Senate Committee on Health & Human Services
Thursday, June 16, at 9:00 a.m., State Capitol, Senate Chamber
Topic: Criminal justice treatment and diversion of offenders with mental illness

 

If you have questions about any of these or any other hearings, call or email Shannon for more information.

 

Quotes of the month

“They say I’m stupid, but I have the right to be stupid. I have the right to say what I believe.”
            —Mary Lou Bruner, former kindergarten teacher and recent (losing) Republican run-off candidate for the State Board of Education, whose campaign speeches seemed to be based on things she read in chain emails or on Facebook.

 

“It’d be a ticket with six former wives, kind of like a Henry VIII thing. They certainly understand women.”
            —Ed Rollins, longtime GOP strategist now working for a pro-Trump Super PAC, on the possibility that Mr. Trump might name ex-House Speaker Newt Gingrich as his running mate.

 

“How do you stop men from demanding sex?”
            —State Rep. Senfronia Thompson (D-Houston), during a hearing on human trafficking and the related demand for prostitution.

 

“There is increased crime, sometimes violent crime, associated with legalization of marijuana. … If cash is the only way to acquire marijuana, crime follows cash.” 
            —Arapahoe (CO) County DA George Brauchler, on the increasing number of marijuana-related murders in his jurisdiction.

 

“I’ll conclude with what I wish were a joke, but unfortunately it’s not. The Obama administration has become so solicitous towards criminals that we’re not supposed to call them criminals at all.
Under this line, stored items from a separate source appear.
(** * Schema tree of libyang: features, ranges, patterns and enumerations

    A shallow embedding of the parts of [src/tree_schema.c] that implement
    the feature runtime ([lysc_feature_value], [lysc_iffeature_value],
    [lys_feature_change], [lys_feature_enable], [lys_feature_disable],
    [lys_feature_value]), the range/length compiler
    ([lys_compile_type_range] and its helpers), the pattern translation of
    [lys_compile_type_pattern_check] and the enumeration/bits compiler
    [lys_compile_type_enums], followed by the properties proved of them.

    Conventions.
    - C integers are [Z] (indices and counters that only count up are
      [nat]); bit operations are [Z.land], [Z.lor], [Z.lnot], [Z.shiftl],
      [Z.shiftr].
    - A sized array ([LY_ARRAY]) is a [list]; the NULL array is [[]].
    - Pointers to features are addresses into a store of features, so that
      the module's array, the [features] of an if-feature expression, the
      [depfeatures] back-links and the [changed] set all alias the same
      objects.
    - A result of [None] stands for behaviour that C leaves undefined (a
      read through a dangling pointer or outside an array).  Allocation is
      assumed to succeed and logging is not modelled. *)

From Stdlib Require Import ZArith Lia List String Ascii Bool.
From stdpp Require Import base option list strings sets sorting.

Local Open Scope Z_scope.
#[local] Set Warnings "-clear-no-such-hyp".

(** ** Error codes *)

(** The [LY_ERR] enumeration; the specification calls [LY_EINVAL]
    InvalidArg, [LY_EDENIED] Denied and [LY_EVALID] Validation. *)
Inductive LY_ERR : Set :=
| LY_SUCCESS | LY_EMEM | LY_ESYS | LY_EINVAL | LY_EEXIST | LY_ENOTFOUND
| LY_EINT | LY_EVALID | LY_EPLUGIN | LY_EDENIED.

#[global] Instance LY_ERR_eq_dec : EqDecision LY_ERR.
Proof. solve_decision. Defined.

(** ** Features and if-feature expressions *)

(** Address of a [struct lysc_feature] in the store. *)
Abbreviation feature_ptr := nat (only parsing).

(** [struct lysc_iffeature]: the bit-packed postfix [expr] (two bits per
    opcode, four opcodes per byte; [[]] is the NULL pointer) and the
    referenced [features]. *)
Record lysc_iffeature : Type := mk_iffeature {
  iff_expr : list Z;
  iff_features : list feature_ptr
}.

(** [struct lysc_feature]. *)
Record lysc_feature : Type := mk_feature {
  f_name : string;
  f_flags : Z;
  f_iffeatures : list lysc_iffeature;
  f_depfeatures : list feature_ptr
}.

(** [struct lysc_module], reduced to its name and its array of features
    (given by the addresses of its elements). *)
Record lysc_module : Type := mk_lysc_module {
  mod_name : string;
  mod_features : list feature_ptr
}.

(** [struct lys_module]: the optional compiled form. *)
Record lys_module : Type := mk_lys_module {
  compiled : option lysc_module
}.

(** The features of a context. *)
Abbreviation store := (list lysc_feature) (only parsing).

(** Modelled from the spec: the flag [LYS_FENABLED] of tree_schema.h, which
    is not part of src/ ("a single enabled/disabled bit").  The proofs use
    only that it is a nonzero mask. *)
Definition LYS_FENABLED : Z := 0x100.

(** Modelled from the spec: the opcodes [LYS_IFF_NOT], [LYS_IFF_AND],
    [LYS_IFF_OR] and [LYS_IFF_F] of tree_schema.h, which is not part of
    src/ ("opcodes FEATURE, NOT, AND, OR at 2 bits each").  The compiler
    relies on NOT < AND < OR for operator priority and on every opcode
    fitting two bits. *)
Definition LYS_IFF_NOT : Z := 0.
Definition LYS_IFF_AND : Z := 1.
Definition LYS_IFF_OR : Z := 2.
Definition LYS_IFF_F : Z := 3.

(** [iff_setop]: store the two-bit [op] at slot [pos] of [list]. *)
Definition iff_setop (list : Datatypes.list Z) (op : Z) (pos : nat) : Datatypes.list Z :=
  match list !! (pos / 4)%nat with
  | None => list
  | Some item =>
      let mask := Z.shiftl 3 (2 * Z.of_nat (pos mod 4)) in
      let item := Z.land item (Z.land (Z.lnot mask) 255) in
      let item := Z.lor item (Z.shiftl op (2 * Z.of_nat (pos mod 4))) in
      <[(pos / 4)%nat := item]> list
  end.

(** [iff_getop]: the opcode at slot [pos]; reading past the array is
    undefined. *)
Definition iff_getop (list : Datatypes.list Z) (pos : nat) : option Z :=
  item ← list !! (pos / 4)%nat;
  let result := Z.land item (Z.shiftl 3 (2 * Z.of_nat (pos mod 4))) in
  Some (Z.shiftr result (2 * Z.of_nat (pos mod 4))).

(** The test [flags & LYS_FENABLED]. *)
Definition feature_enabled (f : lysc_feature) : bool :=
  negb (Z.land (f_flags f) LYS_FENABLED =? 0).

(** [lysc_feature_value]: -1 for a NULL argument, otherwise the enabled
    bit. *)
Definition lysc_feature_value (feature : option lysc_feature) : Z :=
  match feature with
  | None => -1
  | Some f => if feature_enabled f then 1 else 0
  end.

(** [lysc_iffeature_value_]: recursive descent over the postfix with the
    two running indices, which are returned with the value.  Every call
    consumes one opcode slot, so [fuel] bounds the depth. *)
Fixpoint lysc_iffeature_value_ (fuel : nat) (st : store) (iff : lysc_iffeature)
    (index_e index_f : nat) : option (Z * nat * nat) :=
  match fuel with
  | O => None
  | S fuel =>
      op ← iff_getop (iff_expr iff) index_e;
      let index_e := S index_e in
      if op =? LYS_IFF_F then
        p ← iff_features iff !! index_f;
        f ← st !! p;
        Some (lysc_feature_value (Some f), index_e, S index_f)
      else if op =? LYS_IFF_NOT then
        '(v, index_e, index_f) ← lysc_iffeature_value_ fuel st iff index_e index_f;
        Some (if v =? 0 then 1 else 0, index_e, index_f)
      else if (op =? LYS_IFF_AND) || (op =? LYS_IFF_OR) then
        '(a, index_e, index_f) ← lysc_iffeature_value_ fuel st iff index_e index_f;
        '(b, index_e, index_f) ← lysc_iffeature_value_ fuel st iff index_e index_f;
        if op =? LYS_IFF_AND
        then Some (if negb (a =? 0) && negb (b =? 0) then 1 else 0, index_e, index_f)
        else Some (if negb (a =? 0) || negb (b =? 0) then 1 else 0, index_e, index_f)
      else Some (0, index_e, index_f)
  end.
(** * A model of [cache_model.py]: a FIFO cache hierarchy, its trial runner,
      the convergence estimator, the address generators and the sweep.

    Python integers are unbounded, so they are [Z].  The resident set of a
    cache level is a [gset Z], its queue a [list Z] (oldest first).  Python
    exceptions are the constructors of [exn]; a call that can raise returns a
    [result].  The numbers of [mean] and of the trial runner are binary
    floats in Python; their operations are the methods of the class [PyNum],
    about which nothing is assumed but that a division by zero raises.  The
    rationals [Qc], with exact operations, are one instance: a run in it is
    the run of the code only on data for which the float operations of
    that run are exact. *)

From Stdlib Require Import QArith Qcanon Qcabs.
From stdpp Require Import base numbers list gmap.

Local Open Scope Z_scope.
#[local] Set Warnings "-clear-no-such-hyp".

(** ** Exceptions *)

Inductive exn : Set :=
| AssertionError
| IndexError
| KeyError
| ZeroDivisionError
| OverflowError
| ValueError.

Inductive result (A : Type) : Type :=
| Ok (a : A)
| Raise (e : exn).
Arguments Ok {A} a.
Arguments Raise {A} e.

#[global] Instance result_ret : MRet result := fun _ a => Ok a.
#[global] Instance result_bind : MBind result := fun _ _ f m =>
  match m with
  | Ok a => f a
  | Raise e => Raise e
  end.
Now the new term is ‘justice-involved individual.’ I’m not joking, this is the administration’s new term for criminals: ‘justice-involved individual.’ That alone is a crime against the English language. But it’s much worse: It reflects the dangerous mindset that criminals are victims, that the justice system somehow happened to them. ‘They didn’t commit a crime, they became “involved” in the justice system.’ Let me say again: Criminals are not victims. Criminals are criminals. Victims are victims.”